### ACTIVITY
For the entries below, repeat exactly each line starting with the one that contains "Proof. exact (Permutation_cons_append" and going on through the one that contains "exact (build_is_apply limits", and no others.

=== RECORDS TO USE ===

(* ===== verification/SqliteExamples.v ===== *)
(** * A page table at work

    A table of pages over the in-memory store: built in bulk, updated, truncated,
    read and validated, with the theorems of the preceding files applied to it. *)
From stdpp Require Import base gmap sets list strings sorting.
From Stdlib Require Import Strings.Byte.
From S2P Require Import Prelude Types Merkle Reference SqlitePages SqlitePagesFacts SqlitePageTable SqliteBulk SqliteValidation.

#[local] Existing Instances ref_blake3 ref_hex ref_store ref_store_laws.

#[local] Instance Page_ser : Ser PageReference.
Proof.
  refine (inj_ser (λ p, (page_number p, pack_cid p, page_offset p, page_length p, page_hash p))
            (λ '(n, c, o, l, h), mkPage n c o l h) _).
  by intros [].
Defined.

#[local] Instance TableChild_ser : Ser PageTableChild.
Proof. refine (inj_ser (λ c, (edge c, child_node c)) (λ '(e, c), mkTableChild e c) _). by intros []. Defined.

#[local] Instance TableNode_ser : Ser PageTableNode.
Proof.
  refine (inj_ser
    (λ n, (table_type n, table_version n, match node_kind n with Internal => 0 | Leaf => 1 end, level n, node_prefix n, children n, pages n))
    (λ '(t, v, k, l, p, c, g), mkTableNode t v (if k =? 0 then Internal else Leaf) l p c g) _)%N.
  by intros [? ? [] ? ? ? ?].
Defined.

#[local] Instance node_json : Json PageTableNode := ref_json.
#[local] Instance node_json_laws : JsonLaws PageTableNode := ref_json_laws.

Definition limits : SqliteFormatLimits := SqliteFormatLimits_default.
Lemma limits_fit : (max_page_count limits ≤ u32_max)%N.
Proof. by vm_compute. Qed.

Definition pack : Cid := Cid_new CODEC_SMALL_OBJECT [x01; x02].
Definition page (n : N) : PageReference :=
  mkPage n pack 4096 4096 "00112233445566778899aabbccddeeff00112233445566778899aabbccddeeff".

Definition two_leaves : list PageReference := [page 1; page 2; page 300].
Definition shuffled : list PageReference := [page 300; page 1; page 2].

(** Run, or stay. *)
Definition run {A} (c : stm (gmap Cid bytes) SqliteError A) (fallback : A) (s : gmap Cid bytes) : A * gmap Cid bytes :=
  match c s with (Ok a, s) => (a, s) | (Err _, s) => (fallback, s) end.

Definition runs_ok {A} (c : stm (gmap Cid bytes) SqliteError A) (s : gmap Cid bytes) : bool :=
  match (c s).1 with Ok _ => true | Err _ => false end.

Lemma run_ok {A} (c : stm (gmap Cid bytes) SqliteError A) fallback s :
  runs_ok c s = true → c s = (Ok (run c fallback s).1, (run c fallback s).2).
Proof. unfold runs_ok, run. by destruct (c s) as [[a|e] s']. Qed.

Definition no_update : PageTableUpdate := mkTableUpdate pack [].
Definition built : PageTableUpdate * gmap Cid bytes := run (build limits 4096 two_leaves) no_update ∅.
Definition empty : Cid * gmap Cid bytes := run (empty_root limits) pack built.2.
Definition applied : PageTableUpdate * gmap Cid bytes := run (apply limits empty.1 4096 (PutPage <$> shuffled)) no_update empty.2.

Lemma size_ok : check_page_size limits 4096 = Ok ().
Proof. vm_compute. reflexivity. Qed.
Lemma two_leaves_sorted : pages_sorted two_leaves.
Proof. repeat constructor. Qed.
Lemma shuffled_perm : shuffled ≡ₚ two_leaves.
Proof. exact (Permutation_cons_append [page 1; page 2] (page 300)). Qed.
Lemma built_ok : build limits 4096 two_leaves ∅ = (Ok built.1, built.2).
Proof. unfold built. apply (run_ok (build limits 4096 two_leaves) no_update ∅). vm_compute. reflexivity. Qed.
Lemma empty_ok : empty_root limits built.2 = (Ok empty.1, empty.2).
Proof. unfold empty. apply (run_ok (empty_root limits) pack built.2). vm_compute. reflexivity. Qed.
Lemma applied_ok : apply limits empty.1 4096 (PutPage <$> shuffled) empty.2 = (Ok applied.1, applied.2).
Proof. unfold applied. apply (run_ok (apply limits empty.1 4096 (PutPage <$> shuffled)) no_update empty.2). vm_compute. reflexivity. Qed.

Definition normalized : gmap N PageMutation :=
  match normalize limits 4096 (PutPage <$> shuffled) with Ok norm => norm | Err _ => ∅ end.
Lemma normalized_ok : normalize limits 4096 (PutPage <$> shuffled) = Ok normalized.
Proof.
  assert (match normalize limits 4096 (PutPage <$> shuffled) with Ok _ => true | Err _ => false end = true) as Hn
    by (vm_compute; reflexivity).
  unfold normalized. by destruct (normalize _ _ _).
Qed.

Lemma build_is_apply_witness : new_root built.1 = new_root applied.1 ∧ codec (new_root built.1) = CODEC_SQLITE_PAGE_TABLE.
Proof.
  split; [|vm_compute; reflexivity].
  exact (build_is_apply limits limits_fit 4096 two_leaves shuffled normalized ∅ built.2 empty.2 applied.2 built.1 applied.1 empty.1
           size_ok two_leaves_sorted shuffled_perm normalized_ok built_ok empty_ok applied_ok).
Defined.

(** The table of the three pages. *)
Lemma pages_valid pg : pg ∈ two_leaves → PageReference_validate pg 4096 limits = Ok () ∧ (page_number pg ≤ 300)%N.
Proof.
  revert pg. apply Forall_forall. unfold two_leaves.
  repeat (constructor; [split; [vm_compute; reflexivity|vm_compute; discriminate]|]). constructor.
Qed.

Lemma sample_table : table limits built.2 (new_root built.1) (pages_map two_leaves).
Proof.
  destruct (build_spec limits limits_fit ∅ 4096 two_leaves size_ok two_leaves_sorted) as (r & s & Hb & _ & Ht).
  - intros pg Hpg. exact (proj1 (pages_valid pg Hpg)).
  - pose proof (eq_trans (eq_sym Hb) built_ok) as [Hr Hs]%pair_eq. rewrite Hr, Hs in Ht. exact Ht.
Qed.

Definition changes : list PageMutation := [DeletePage 2; PutPage (page 70000); DeletePage 1; PutPage (page 1)].

Lemma apply_reads_witness :
  yields limits built.2 (apply limits (new_root built.1) 4096 changes) (λ u s',
    table limits s' (new_root u) (foldl mutate_page (pages_map two_leaves) changes) ∧
    reads_as limits s' (new_root u) (foldl mutate_page (pages_map two_leaves) changes) ∧
    reads_as limits s' (new_root built.1) (pages_map two_leaves)).
Proof. exact (apply_reads limits limits_fit built.2 (new_root built.1) (pages_map two_leaves) 4096 changes sample_table). Defined.

Lemma truncate_reads_witness :
  yields limits built.2 (truncate limits (new_root built.1) 4096 300 2) (λ u s',
    reads_as limits s' (new_root u) (up_to 2 (pages_map two_leaves)) ∧
    reads_as limits s' (new_root built.1) (pages_map two_leaves) ∧
    ∀ root', table limits s' root' (up_to 2 (pages_map two_leaves)) → root' = new_root u).
Proof.
  apply (truncate_reads limits limits_fit built.2 (new_root built.1) (pages_map two_leaves) 4096 300 2 sample_table size_ok).
  - vm_compute. split; discriminate.
  - intros n pg Hn. apply (lookup_pages_map limits limits_fit) in Hn as [Hin <-]; [|exact two_leaves_sorted].
    exact (proj2 (pages_valid pg Hin)).
Defined.

(** Two pages without a gap. *)
Definition dense_pages : PageTableUpdate * gmap Cid bytes := run (build limits 4096 [page 1; page 2]) no_update ∅.

Definition validation : PageTableValidation :=
  match validate_complete limits dense_pages.2 (new_root dense_pages.1) 4096 2 true with
  | Ok v => v
  | Err _ => mkTableValidation 0 0 [] []
  end.

Lemma validated_reads_witness :
  finds limits dense_pages.2 (new_root dense_pages.1) 4096 validation 2
  ∧ get limits dense_pages.2 (new_root dense_pages.1) 3 = Ok None.
Proof.
  assert (validate_complete limits dense_pages.2 (new_root dense_pages.1) 4096 2 true = Ok validation) as Hv
    by (vm_compute; reflexivity).
  split.
  - exact (validated_reads limits limits_fit dense_pages.2 (new_root dense_pages.1) 4096 2 validation 2 Hv eq_refl).
  - exact (validated_reads limits limits_fit dense_pages.2 (new_root dense_pages.1) 4096 2 validation 3 Hv eq_refl).
Defined.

===

### YOUR RESPONSE
Proof. exact (Permutation_cons_append [page 1; page 2] (page 300)). Qed.
Lemma built_ok : build limits 4096 two_leaves ∅ = (Ok built.1, built.2).
Proof. unfold built. apply (run_ok (build limits 4096 two_leaves) no_update ∅). vm_compute. reflexivity. Qed.
Lemma empty_ok : empty_root limits built.2 = (Ok empty.1, empty.2).
Proof. unfold empty. apply (run_ok (empty_root limits) pack built.2). vm_compute. reflexivity. Qed.
Lemma applied_ok : apply limits empty.1 4096 (PutPage <$> shuffled) empty.2 = (Ok applied.1, applied.2).
Proof. unfold applied. apply (run_ok (apply limits empty.1 4096 (PutPage <$> shuffled)) no_update empty.2). vm_compute. reflexivity. Qed.

Definition normalized : gmap N PageMutation :=
  match normalize limits 4096 (PutPage <$> shuffled) with Ok norm => norm | Err _ => ∅ end.
Lemma normalized_ok : normalize limits 4096 (PutPage <$> shuffled) = Ok normalized.
Proof.
  assert (match normalize limits 4096 (PutPage <$> shuffled) with Ok _ => true | Err _ => false end = true) as Hn
    by (vm_compute; reflexivity).
  unfold normalized. by destruct (normalize _ _ _).
Qed.

Lemma build_is_apply_witness : new_root built.1 = new_root applied.1 ∧ codec (new_root built.1) = CODEC_SQLITE_PAGE_TABLE.
Proof.
  split; [|vm_compute; reflexivity].
  exact (build_is_apply limits limits_fit 4096 two_leaves shuffled normalized ∅ built.2 empty.2 applied.2 built.1 applied.1 empty.1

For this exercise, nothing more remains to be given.